John M. Benson MA, Eran N. Ben‐Porath PhD, Logan S. Casey PhD


To describe survey methods used to examine reported experiences of discrimination against African Americans, Latinos, Asian Americans, Native Americans, women, and LGBTQ (lesbian, gay, bisexual, transgender, and queer) adults.

Data Source and Study Design

Data came from a nationally representative, probability‐based telephone survey of 3453 US adults, conducted January‐April 2017.

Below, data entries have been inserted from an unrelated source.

(** * Dashboard persistence layer and assistant facade: a shallow embedding

    The development follows the four source files of the repository:

    - [src/ai_helper.py]    -> [Module AiHelper]
    - [src/DB/schema.py]    -> [Module Schema]
    - [src/DB/crud.py]      -> [Module Crud]
    - [src/DB/load_data.py] -> [Module LoadData]

    Python strings are Rocq [string]s whose characters are the code points
    0..255; SQLite and pandas values share one type [value]. Statements that
    can raise return a [result]. Console output ([print]) is informational
    only and is not part of the embedding. *)

From Stdlib Require Import List String Ascii Bool ZArith Lia Arith.
From Stdlib Require Import DecimalString Decimal DecimalZ DecimalPos.
Import ListNotations.
Set Warnings "-register-all".
Local Open Scope list_scope.
Local Open Scope string_scope.

(** A Python [dict] with string keys, or the named cells of a row: an
    association list read from the front. *)
Fixpoint assoc {A : Type} (k : string) (m : list (string * A)) : option A :=
  match m with
  | [] => None
  | (k', v) :: r => if String.eqb k k' then Some v else assoc k r
  end.

(** ** Python string primitives *)

Module PyStr.

(** The line feed, written [\n] in the sources. *)
Definition nl : string := String (ascii_of_nat 10) EmptyString.

(** [str.lower()] on code points 0..255: A-Z and the Latin-1 capitals
    0xC0..0xDE (but not the multiplication sign 0xD7) move up by 32. *)
Definition lower_char (c : ascii) : ascii :=
  let n := nat_of_ascii c in
  if ((65 <=? n) && (n <=? 90))%nat then ascii_of_nat (n + 32)
  else if ((192 <=? n) && (n <=? 222) && negb (n =? 215))%nat
       then ascii_of_nat (n + 32)
  else c.

Fixpoint lower (s : string) : string :=
  match s with
  | EmptyString => EmptyString
  | String c r => String (lower_char c) (lower r)
  end.

(** [s.startswith(p)] *)
Definition startswith (s p : string) : bool := String.prefix p s.

(** [sub in s] *)
Fixpoint contains (sub s : string) : bool :=
  String.prefix sub s ||
  match s with
  | EmptyString => false
  | String _ r => contains sub r
  end.

(** [str.isspace] on one code point below 256. *)
Definition is_space (c : ascii) : bool :=
  let n := nat_of_ascii c in
  ((9 <=? n) && (n <=? 13) || (28 <=? n) && (n <=? 32)
   || (n =? 133) || (n =? 160))%nat.

Fixpoint lstrip (s : string) : string :=
  match s with
  | EmptyString => EmptyString
  | String c r => if is_space c then lstrip r else s
  end.

Fixpoint rstrip (s : string) : string :=
  match s with
  | EmptyString => EmptyString
  | String c r =>
      match rstrip r with
      | EmptyString => if is_space c then EmptyString else String c EmptyString
      | r' => String c r'
      end
  end.

(** [s.strip()] *)
Definition strip (s : string) : string := rstrip (lstrip s).

(** [sep.join(parts)] *)
Fixpoint join (sep : string) (parts : list string) : string :=
  match parts with
  | [] => EmptyString
  | [p] => p
  | p :: rest => p ++ sep ++ join sep rest
  end.

(** Truthiness of an [Optional[str]]: [None] and the empty string are falsy. *)
Definition truthy (o : option string) : bool :=
  match o with
  | Some (String _ _) => true
  | _ => false
  end.

(** [str(n)] for a Python [int]. *)
Definition of_Z (z : Z) : string := NilZero.string_of_int (Z.to_int z).

End PyStr.

(** ** Results of statements that may raise *)

Inductive constraint : Type :=
| NotNull (col : string)
| Unique (col : string).

Inductive exn : Type :=
| IntegrityError (c : constraint)   (* sqlite3.IntegrityError *)
| OperationalError (msg : string)   (* sqlite3.OperationalError *)
| KeyError (key : string).          (* pandas: column not in the frame *)

Inductive result (A : Type) : Type :=
| Ok (a : A)
| Raise (e : exn).
Arguments Ok {A} a.
Arguments Raise {A} e.

Definition bind {A B : Type} (r : result A) (k : A -> result B) : result B :=
  match r with
  | Ok a => k a
  | Raise e => Raise e
  end.

Notation "'do' x <- r ;; k" := (bind r (fun x => k))
  (at level 10, x pattern, r at level 100, k at level 200).

(** ** src/ai_helper.py *)

Module AiHelper.
Import PyStr.

Definition preamble : string :=
  "Offline assistant mode (no usable AI API call succeeded)." ++ nl ++
  "Below is a rule-based analysis based on your incident data.".

Definition context_block (context_text : string) : string :=
  nl ++ "Incident summary:" ++ nl ++ context_text.

Definition prioritisation_block : string :=
  nl ++ "Prioritisation advice:" ++ nl ++
  "- Resolve High/Critical incidents that are still Open first." ++ nl ++
  "- Next, clear Medium incidents that have been open for a long time." ++ nl ++
  "- Low severity incidents can be grouped and handled in batches.".

Definition phishing_block : string :=
  nl ++ "Phishing guidance:" ++ nl ++
  "- Check if a large share of incidents are phishing emails." ++ nl ++
  "- If yes, recommend short staff training and stronger email filtering rules." ++ nl ++
  "- Monitor how phishing incidents change after these actions.".

Definition backlog_block : string :=
  nl ++ "Backlog / bottleneck analysis:" ++ nl ++
  "- A high count of Open incidents suggests insufficient capacity." ++ nl ++
  "- Many incidents stuck In Progress can indicate process bottlenecks." ++ nl ++
  "- Compare incident counts per assignee to detect imbalances.".

Definition generic_block : string :=
  nl ++ "General guidance:" ++ nl ++
  "- Use the filters and charts above to inspect which incident types, " ++
  "severities, and assignees dominate, then adjust playbooks accordingly.".

Definition disclaimer : string :=
  nl ++ "In a full deployment, this panel sends the same question and context to " ++
  "the OpenRouter model via the OpenRouter API.".

(** The keyword tests of [_offline_response], on the lower-cased question. *)
Definition wants_priority (msg : string) : bool :=
  contains "priorit" msg || contains "first" msg.
Definition wants_phishing (msg : string) : bool := contains "phishing" msg.
Definition wants_backlog (msg : string) : bool :=
  contains "backlog" msg || contains "bottleneck" msg.

(** The list [parts] of [_offline_response] just before the final join;
    every [parts.append] of the source is one step here. *)
Definition offline_parts (user_message : string) (context_text : option string)
  : list string :=
  let parts := [preamble] in
  let parts :=
    match context_text with
    | Some c => if truthy context_text then (parts ++ [context_block c])%list else parts
    | None => parts
    end in
  let msg := lower user_message in
  let parts := if wants_priority msg then (parts ++ [prioritisation_block])%list else parts in
  let parts := if wants_phishing msg then (parts ++ [phishing_block])%list else parts in
  let parts := if wants_backlog msg then (parts ++ [backlog_block])%list else parts in
  let parts := if (List.length parts =? 1)%nat then (parts ++ [generic_block])%list else parts in
  (parts ++ [disclaimer])%list.

Definition _offline_response (user_message : string) (context_text : option string)
  : string :=
  join nl (offline_parts user_message context_text).

(** *** The remote call *)

(** A parsed JSON document as Python sees it after [resp.json()]. A float is
    carried by its [repr]. *)
Inductive json : Type :=
| JNull
| JBool (b : bool)
| JInt (n : Z)
| JReal (repr : string)
| JStr (s : string)
| JArr (items : list json)
| JObj (fields : list (string * json)).

(** What [resp.json()] does: it raises (the body is not JSON) or returns the
    document; [shown] is Python's [str(data)], used in one message only. *)
Inductive json_outcome : Type :=
| JsonRaised (e : string)
| JsonData (data : json) (shown : string).

(** What [requests.post] does: it raises (no network, timeout, ...; [e] is
    [str(e)]) or returns a response. *)
Inductive http_outcome : Type :=
| PostRaised (e : string)
| Response (status_code : Z) (text : string) (body : json_outcome).

Record request : Type := mkRequest {
  url : string;
  authorization : string;
  model : string;
  system_content : string;
  user_content : string;
  temperature : string;
  max_tokens : Z;
  timeout : Z
}.

Definition system_prompt_base : string :=
  "You are a helpful cybersecurity analyst assistant for a university dashboard. " ++
  "Explain trends, severity priorities, and risks clearly for a first-year " ++
  "computer science student. Be concise and practical." ++ nl.

Definition build_request (api_key user_message : string)
  (context_text : option string) : request :=
  let system_prompt :=
    match context_text with
    | Some c =>
        if truthy context_text
        then system_prompt_base ++ nl ++
             "Here is a summary of the current incidents:" ++ nl ++ c ++ nl
        else system_prompt_base
    | None => system_prompt_base
    end in
  {| url := "https://openrouter.ai/api/v1/chat/completions";
     authorization := "Bearer " ++ api_key;
     model := "openai/gpt-oss-20b:free";
     system_content := system_prompt;
     user_content := user_message;
     temperature := "0.2";
     max_tokens := 400;
     timeout := 30 |}.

We examined the survey instrument, sampling design, and weighting of the survey, and present selected survey findings.

Principal Findings

Examining reported discrimination experienced by multiple groups in a telephone survey requires attention to details of sampling and weighting. In health care settings, 32 percent of African Americans reported discrimination, as did 23 percent of Native Americans, 20 percent of Latinos, 18 percent of women, 16 percent of LGBTQ adults, and 13 percent of Asian Americans. Also, 51 percent of LGBTQ adults, 42 percent of African Americans, and 38 percent of Native Americans reported identity‐based violence against themselves or family members; 57 percent of African Americans and 41 percent of women reported discrimination in pay or promotions; 50 percent of African Americans, 29 percent of Native Americans, and 27 percent of Latinos reported being discriminated against in interactions with police.


Even the small selection of results presented in this article as examples of survey measures show a pattern of substantial reported discrimination against all six groups studied.